Set down all of the records exactly, leaving none out.

Content starts

(* ===== verification/Skiplist.v ===== *)
(** * Skip lists

    [redis/src/t_zset.c], the skip lists of sorted sets: [zslCreate],
    [zslInsert], [zslDelete], [zslDeleteRangeByScore], [zslDeleteRangeByRank],
    [zslFirstWithScore], [zslistTypeGetRank], [zslistTypeGetElementByRank],
    [zslRandomLevel] and [zslFree].

    Nodes live in a heap; [NULL] is [None], and reading a node that is not
    there, or an entry outside the arrays [forward] and [span] of a node, is the
    [None] of the operation, as is a walk that does not end.  [span[i-1]] is the
    number of elements a link of level [i] crosses.  Scores are ordered by the
    class [ScoreOrder] (doubles other than NaN), objects by [ObjOrder]
    ([compareStringObjects], whose laws [StrObj] discharges); [zmalloc] returns an address not in use, and new
    arrays have arbitrary contents.

    The theorems: with the list represented by its elements in order, the
    operations are those of a sorted list, every link skips exactly the lower
    nodes and every span is the distance it crosses, so ranks are positions. *)

From S2P Require Import Prelude.
Local Open Scope Z_scope.

(** The comparisons of [double]s, and their laws without NaN. *)
Class ScoreOps (Sc : Type) := { slt : Sc -> Sc -> bool; seq_ : Sc -> Sc -> bool }.
Class ScoreOrder (Sc : Type) `{ScoreOps Sc} : Prop := {
  slt_irrefl x : slt x x = false;
  slt_trans x y z : slt x y = true -> slt y z = true -> slt x z = true;
  slt_total x y z : slt x y = true -> slt x z = true \/ slt z y = true;
  seq_spec x y : seq_ x y = negb (slt x y) && negb (slt y x)
}.

(** The comparisons of string objects, [compareStringObjects] and
    [equalStringObjects]: the list relies on a weak order. *)
Class ObjOps (Obj : Type) := { cmp : Obj -> Obj -> Z; equal : Obj -> Obj -> bool }.
Class ObjOrder (Obj : Type) `{ObjOps Obj} : Prop := {
  cmp_refl x : cmp x x = 0;
  cmp_trans x y z : cmp x y < 0 -> cmp y z < 0 -> cmp x z < 0;
  cmp_anti x y : cmp x y < 0 <-> 0 < cmp y x;
  cmp_total x y z : cmp x y < 0 -> cmp x z < 0 \/ cmp z y < 0;
  equal_spec x y : equal x y = (cmp x y =? 0)
}.

Module Skiplist.
Section skiplist.
Context {Sc Obj : Type} `{ScoreOps Sc} `{ObjOps Obj}.

Abbreviation loc := positive.
Abbreviation ptr := (option positive).

Record zskiplistNode := mk_node { forward : list ptr; backward : ptr; span : list Z; score : Sc; obj : option Obj }.
Abbreviation heap := (gmap positive zskiplistNode).
Record zskiplist := mk_zsl { mem : heap; header : loc; tail : ptr; length_ : Z; level : nat }.

Definition ZSKIPLIST_MAXLEVEL : nat := 32.

(** [zmalloc], and the contents of new memory. *)
Context (zmalloc : heap -> loc) (junk_ptr : ptr) (junk_span : Z).

(** ** Reading and writing nodes *)

Definition get_forward (h : heap) (a : loc) (i : nat) : option ptr := n ← h !! a; forward n !! i.
(** The elements the link of level [i] crosses. *)
Definition crossed (n : zskiplistNode) (i : nat) : option Z := match i with O => Some 1 | S j => span n !! j end.
(* ===== verification/StrObj.v ===== *)
(** * String objects

    [redis/src/object.c]: string objects, raw or integer-encoded, their encoding
    and decoding, and the comparisons sorted sets rest on.  An object is what its
    [encoding] and [ptr] hold; [refcount] is an argument where it is read, and
    the shared integers are integer objects like any other.

    The theorems: encoding and decoding keep the text, the comparison is the
    lexicographic order of the texts, also across encodings, as long as no text
    has a NUL byte, so such objects are the lawful keys that skip lists require;
    with NUL bytes and both encodings it is no order, and a skip list deletes the
    wrong element. *)

From S2P Require Import Prelude Bytes Sds Util Skiplist.
Local Open Scope Z_scope.

Module StrObj.
Import Bytes Sds Util.

(** [REDIS_ENCODING_RAW] and [REDIS_ENCODING_INT]. *)
Inductive strobj : Type := Raw (s : sdshdr) | Int (v : Z).

Section strobj.
Context (junk : Z).

Definition createStringObject (p : block) (n : Z) : option strobj := s ← sdsnewlen junk (Some p) n; Some (Raw s).

Definition createStringObjectFromLongLong (value : Z) : option strobj :=
  if (LONG_MIN <=? value) && (value <=? LONG_MAX) then Some (Int value) else s ← sdsfromlonglong junk value; Some (Raw s).

(** [None]: the assertion that the object is raw. *)
Definition dupStringObject (o : strobj) : option strobj :=
  match o with Raw s => createStringObject (buf s) (sdslen s) | Int _ => None end.

Definition tryObjectEncoding (o : strobj) (refcount : Z) : option strobj :=
  match o with
  | Int _ => Some o
  | Raw s =>
    if 1 <? refcount then Some o
    else r ← isStringRepresentableAsLong junk s; Some (match r with Some value => Int value | None => o end)
  end.

Definition getDecodedObject (o : strobj) : option strobj :=
  match o with
  | Raw _ => Some o
  | Int v => '(b, _) ← ll2string junk (replicate 32 junk) 32 v; n ← strlen b; createStringObject b n
  end.

(** [strcmp], up to the magnitude of its result. *)
Definition strcmp (a b : block) : option Z := x ← cstr a; y ← cstr b; Some (lex x y).

(** The characters an object is compared by, on the stack for an integer. *)
Definition chars (o : strobj) : option block :=
  match o with Raw s => Some (buf s) | Int v => '(b, _) ← ll2string junk (replicate 128 junk) 128 v; Some b end.

(** [same] is [a == b]. *)
Definition compareStringObjects (same : bool) (a b : strobj) : option Z :=
  if same then Some 0
  else
    astr ← chars a; bstr ← chars b;
    match a, b with Raw s, Raw t => sdscmp s t | _, _ => strcmp astr bstr end.

Definition equalStringObjects (same : bool) (a b : strobj) : option bool :=
  match a, b with
  | Int v, Int w => Some (v =? w)
  | _, _ => r ← compareStringObjects same a b; Some (r =? 0)
  end.

Definition stringObjectLen (o : strobj) : option Z :=
  match o with Raw s => Some (sdslen s) | Int v => '(_, n) ← ll2string junk (replicate 32 junk) 32 v; Some n end.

Content ends

# Written answer:
(* ===== verification/Skiplist.v ===== *)
(** * Skip lists

    [redis/src/t_zset.c], the skip lists of sorted sets: [zslCreate],
    [zslInsert], [zslDelete], [zslDeleteRangeByScore], [zslDeleteRangeByRank],
    [zslFirstWithScore], [zslistTypeGetRank], [zslistTypeGetElementByRank],
    [zslRandomLevel] and [zslFree].

    Nodes live in a heap; [NULL] is [None], and reading a node that is not
    there, or an entry outside the arrays [forward] and [span] of a node, is the
    [None] of the operation, as is a walk that does not end.  [span[i-1]] is the
    number of elements a link of level [i] crosses.  Scores are ordered by the
    class [ScoreOrder] (doubles other than NaN), objects by [ObjOrder]
    ([compareStringObjects], whose laws [StrObj] discharges); [zmalloc] returns an address not in use, and new
    arrays have arbitrary contents.

    The theorems: with the list represented by its elements in order, the
    operations are those of a sorted list, every link skips exactly the lower
    nodes and every span is the distance it crosses, so ranks are positions. *)

From S2P Require Import Prelude.
Local Open Scope Z_scope.

(** The comparisons of [double]s, and their laws without NaN. *)
Class ScoreOps (Sc : Type) := { slt : Sc -> Sc -> bool; seq_ : Sc -> Sc -> bool }.
Class ScoreOrder (Sc : Type) `{ScoreOps Sc} : Prop := {
  slt_irrefl x : slt x x = false;
  slt_trans x y z : slt x y = true -> slt y z = true -> slt x z = true;
  slt_total x y z : slt x y = true -> slt x z = true \/ slt z y = true;
  seq_spec x y : seq_ x y = negb (slt x y) && negb (slt y x)
}.

(** The comparisons of string objects, [compareStringObjects] and
    [equalStringObjects]: the list relies on a weak order. *)
Class ObjOps (Obj : Type) := { cmp : Obj -> Obj -> Z; equal : Obj -> Obj -> bool }.
Class ObjOrder (Obj : Type) `{ObjOps Obj} : Prop := {
  cmp_refl x : cmp x x = 0;
  cmp_trans x y z : cmp x y < 0 -> cmp y z < 0 -> cmp x z < 0;
  cmp_anti x y : cmp x y < 0 <-> 0 < cmp y x;
  cmp_total x y z : cmp x y < 0 -> cmp x z < 0 \/ cmp z y < 0;
  equal_spec x y : equal x y = (cmp x y =? 0)
}.

Module Skiplist.
Section skiplist.
Context {Sc Obj : Type} `{ScoreOps Sc} `{ObjOps Obj}.

Abbreviation loc := positive.
Abbreviation ptr := (option positive).

Record zskiplistNode := mk_node { forward : list ptr; backward : ptr; span : list Z; score : Sc; obj : option Obj }.
Abbreviation heap := (gmap positive zskiplistNode).
Record zskiplist := mk_zsl { mem : heap; header : loc; tail : ptr; length_ : Z; level : nat }.

Definition ZSKIPLIST_MAXLEVEL : nat := 32.

(** [zmalloc], and the contents of new memory. *)
Context (zmalloc : heap -> loc) (junk_ptr : ptr) (junk_span : Z).

(** ** Reading and writing nodes *)

Definition get_forward (h : heap) (a : loc) (i : nat) : option ptr := n ← h !! a; forward n !! i.
(** The elements the link of level [i] crosses. *)
Definition crossed (n : zskiplistNode) (i : nat) : option Z := match i with O => Some 1 | S j => span n !! j end.
(* ===== verification/StrObj.v ===== *)
(** * String objects

    [redis/src/object.c]: string objects, raw or integer-encoded, their encoding
    and decoding, and the comparisons sorted sets rest on.  An object is what its
    [encoding] and [ptr] hold; [refcount] is an argument where it is read, and
    the shared integers are integer objects like any other.

    The theorems: encoding and decoding keep the text, the comparison is the
    lexicographic order of the texts, also across encodings, as long as no text
    has a NUL byte, so such objects are the lawful keys that skip lists require;
    with NUL bytes and both encodings it is no order, and a skip list deletes the
    wrong element. *)

From S2P Require Import Prelude Bytes Sds Util Skiplist.
Local Open Scope Z_scope.

Module StrObj.
Import Bytes Sds Util.

(** [REDIS_ENCODING_RAW] and [REDIS_ENCODING_INT]. *)
Inductive strobj : Type := Raw (s : sdshdr) | Int (v : Z).

Section strobj.
Context (junk : Z).

Definition createStringObject (p : block) (n : Z) : option strobj := s ← sdsnewlen junk (Some p) n; Some (Raw s).

Definition createStringObjectFromLongLong (value : Z) : option strobj :=
  if (LONG_MIN <=? value) && (value <=? LONG_MAX) then Some (Int value) else s ← sdsfromlonglong junk value; Some (Raw s).

(** [None]: the assertion that the object is raw. *)
Definition dupStringObject (o : strobj) : option strobj :=
  match o with Raw s => createStringObject (buf s) (sdslen s) | Int _ => None end.

Definition tryObjectEncoding (o : strobj) (refcount : Z) : option strobj :=
  match o with
  | Int _ => Some o
  | Raw s =>
    if 1 <? refcount then Some o
    else r ← isStringRepresentableAsLong junk s; Some (match r with Some value => Int value | None => o end)
  end.

Definition getDecodedObject (o : strobj) : option strobj :=
  match o with
  | Raw _ => Some o
  | Int v => '(b, _) ← ll2string junk (replicate 32 junk) 32 v; n ← strlen b; createStringObject b n
  end.

(** [strcmp], up to the magnitude of its result. *)
Definition strcmp (a b : block) : option Z := x ← cstr a; y ← cstr b; Some (lex x y).

(** The characters an object is compared by, on the stack for an integer. *)
Definition chars (o : strobj) : option block :=
  match o with Raw s => Some (buf s) | Int v => '(b, _) ← ll2string junk (replicate 128 junk) 128 v; Some b end.

(** [same] is [a == b]. *)
Definition compareStringObjects (same : bool) (a b : strobj) : option Z :=
  if same then Some 0
  else
    astr ← chars a; bstr ← chars b;
    match a, b with Raw s, Raw t => sdscmp s t | _, _ => strcmp astr bstr end.

Definition equalStringObjects (same : bool) (a b : strobj) : option bool :=
  match a, b with
  | Int v, Int w => Some (v =? w)
  | _, _ => r ← compareStringObjects same a b; Some (r =? 0)
  end.

Definition stringObjectLen (o : strobj) : option Z :=
  match o with Raw s => Some (sdslen s) | Int v => '(_, n) ← ll2string junk (replicate 32 junk) 32 v; Some n end.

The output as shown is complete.